A partir de R$ 16 mil, a proposta é passar às operações de swing trade, com meta de 3% de lucro ao mês. Assim, ao final de 144 meses, esse valor supera o montante de R$ 1 milhão. O lucro pode ser ainda potencializado somando-se novos aportes de capital mais a rentabilidade do dinheiro (no swing Trade).

Em resumo, a proposta é operar day trade para ganhar dinheiro e o swing trade para rentabilizar o capital. 

“Normalmente os operadores se assustam com a meta mínima de R$30 ao dia porque acham um valor muito baixo. Mas são poucos os que conseguem ganhar isso várias vezes”, conta Nader.

Para auxiliar aqueles que desejam colocar em prática essa estratégia mista, Nader desenvolveu uma planilha para que o operador consiga controlar as perdas e fazer render o capital. O arquivo já está disponível para consulta e você pode fazer o download do material neste link.

“É importante que as pessoas entendam que a estratégia não se resume a ganhar e rentabilizar capital. Trata-se, também, de conseguir ter um relacionamento saudável e lucrativo com o mercado.

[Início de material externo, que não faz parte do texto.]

(** * Recipe bot: recipe source adapter, favorites store and browsing sessions

    A shallow embedding of [main.py]: the Spoonacular adapter with its local
    fallback table, the [favorites] table of [recipes.db], and the two
    callback handlers that move a cursor over the list kept in
    [context.user_data]. *)

From Stdlib Require Import ZArith NArith List Bool Lia String Ascii DecimalString.
From Stdlib Require DecimalPos.
Import ListNotations.
Local Open Scope Z_scope.

(** ** Python strings

    A [str] is a sequence of Unicode code points.  Literals are written as
    UTF-8 text and decoded, so that they read as they do in the source. *)

Module PyStr.

Definition pystr := list N.

Definition cont (b : N) : N := N.land b 63.

(** UTF-8 decoding of the bytes of a literal (well-formed input only). *)
Fixpoint utf8_decode (bs : list N) : pystr :=
  match bs with
  | [] => []
  | b :: rest =>
      if (b <? 128)%N then b :: utf8_decode rest
      else if (b <? 224)%N then
        match rest with
        | b1 :: rest1 =>
            (N.shiftl (N.land b 31) 6 + cont b1)%N :: utf8_decode rest1
        | _ => []
        end
      else if (b <? 240)%N then
        match rest with
        | b1 :: b2 :: rest2 =>
            (N.shiftl (N.land b 15) 12 + N.shiftl (cont b1) 6 + cont b2)%N
              :: utf8_decode rest2
        | _ => []
        end
      else
        match rest with
        | b1 :: b2 :: b3 :: rest3 =>
            (N.shiftl (N.land b 7) 18 + N.shiftl (cont b1) 12
             + N.shiftl (cont b2) 6 + cont b3)%N :: utf8_decode rest3
        | _ => []
        end
  end.

Definition str (s : string) : pystr :=
  utf8_decode (map (fun b => N.of_nat (Byte.to_nat b)) (list_byte_of_string s)).

Definition nl : pystr := [10%N].

Definition str_eqb (a b : pystr) : bool :=
  if list_eq_dec N.eq_dec a b then true else false.

(** [len(s)] as a Python int. *)
Definition len {A} (l : list A) : Z := Z.of_nat (List.length l).

(** [s.startswith(p)]. *)
Fixpoint startswith (s p : pystr) {struct p} : bool :=
  match p with
  | [] => true
  | c :: p' =>
      match s with
      | [] => false
      | d :: s' => (c =? d)%N && startswith s' p'
      end
  end.

(** [needle in hay]: substring test. *)
Fixpoint contains (needle hay : pystr) : bool :=
  startswith hay needle ||
  match hay with
  | [] => false
  | _ :: hay' => contains needle hay'
  end.

(** [str.isspace] for one character (CPython's [_PyUnicode_IsWhitespace]). *)
Definition isspace (c : N) : bool :=
  ((9 <=? c) && (c <=? 13) || (28 <=? c) && (c <=? 32)
   || (c =? 133) || (c =? 160) || (c =? 5760)
   || (8192 <=? c) && (c <=? 8202) || (c =? 8232) || (c =? 8233)
   || (c =? 8239) || (c =? 8287) || (c =? 12288))%N.

Fixpoint lstrip (s : pystr) : pystr :=
  match s with
  | c :: s' => if isspace c then lstrip s' else s
  | [] => []
  end.

Definition rstrip (s : pystr) : pystr := rev (lstrip (rev s)).

(** [s.strip()]. *)
Definition strip (s : pystr) : pystr := rstrip (lstrip s).

(** [s.replace(old, new)] for a one-character [old]. *)
Definition replace (old : N) (new : pystr) (s : pystr) : pystr :=
  flat_map (fun c => if (c =? old)%N then new else [c]) s.

(** [s.split(sep)] for a one-character [sep]: every occurrence splits, and
    empty pieces are kept. *)
Fixpoint split (sep : N) (s : pystr) : list pystr :=
  match s with
  | [] => [[]]
  | c :: s' =>
      if (c =? sep)%N then [] :: split sep s'
      else match split sep s' with
           | p :: ps => (c :: p) :: ps
           | [] => [[c]]
           end
  end.

(** [sep.join(parts)]. *)
Fixpoint join (sep : pystr) (parts : list pystr) : pystr :=
  match parts with
  | [] => []
  | [p] => p
  | p :: ps => p ++ sep ++ join sep ps
  end.

(** [str(n)] for an int: its decimal representation. *)
Definition str_of_int (z : Z) : pystr :=
  str (NilZero.string_of_int (Z.to_int z)).

(** Truth value of a string: non-empty. *)
Definition truthy (s : pystr) : bool :=
  match s with [] => false | _ => true end.

End PyStr.
Import PyStr.

(** ** Data model *)

(** A recipe summary: the dict with keys [id], [title], [image],
    [usedIngredientCount] and [missedIngredientCount].  [image] may hold
    [None]. *)
Record Recipe := {
  id : Z;
  title : pystr;
  image : option pystr;
  usedIngredientCount : Z;
  missedIngredientCount : Z
}.

(** A row of the [favorites] table. *)
Record favorite_row := {
  row_id : Z;
  recipe_id : Z;
  row_title : pystr;
  row_image : option pystr;
  used_ingredients : Z;
  missed_ingredients : Z;
  user_id : Z
}.

Definition favorites_table := list favorite_row.

(** The query of [requests.get(url, params=params, timeout=10)]. *)
Record request := {
  url : pystr;
  ingredients_param : pystr;
  apiKey : pystr;
  number : Z;
  ranking : Z;
  ignorePantry : bool;
  timeout : Z
}.

(** What one call of [requests.get] followed by [response.json()] can give:
    the call raises a [RequestException], or it returns a response with a
    status code whose body either fails to parse ([None]) or parses, taken
    here at the type the annotations give it. *)
Inductive http_outcome (A : Type) :=
| Transport_error
| Response (status_code : Z) (json : option A).
Arguments Transport_error {A}.
Arguments Response {A} status_code json.

(** The payload of [/recipes/{id}/information]: the names under
    [extendedIngredients] and, per entry of [analyzedInstructions], the
    [(number, step)] pairs of its [steps]. *)
Record information := {
  extendedIngredients : list pystr;
  analyzedInstructions : list (list (Z * pystr))
}.

(** The process environment and the remote service. *)
Record env := {
  SPOONACULAR_API_KEY : option pystr;
  findByIngredients : request -> http_outcome (list Recipe);
  recipe_information : Z -> http_outcome information
}.

(** The dict returned by the detail functions: empty, or holding
    [ingredients] and [instructions]. *)
Definition details := option (pystr * pystr).

(** ** Chat transport *)

Record InlineKeyboardButton := {
  text : pystr;
  callback_data : pystr
}.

De ter constância, de concretizar os resultados dia a dia, mês a mês. Assim, é perfeitamente possível chegar ao primeiro R$1 milhão e ir além”, completa o analista.

Destaca-se que a estratégia exige disciplina para ganhar dinheiro com constância e, assim como qualquer investimento em renda variável, não há garantias de resultados idênticos aos já alcançados.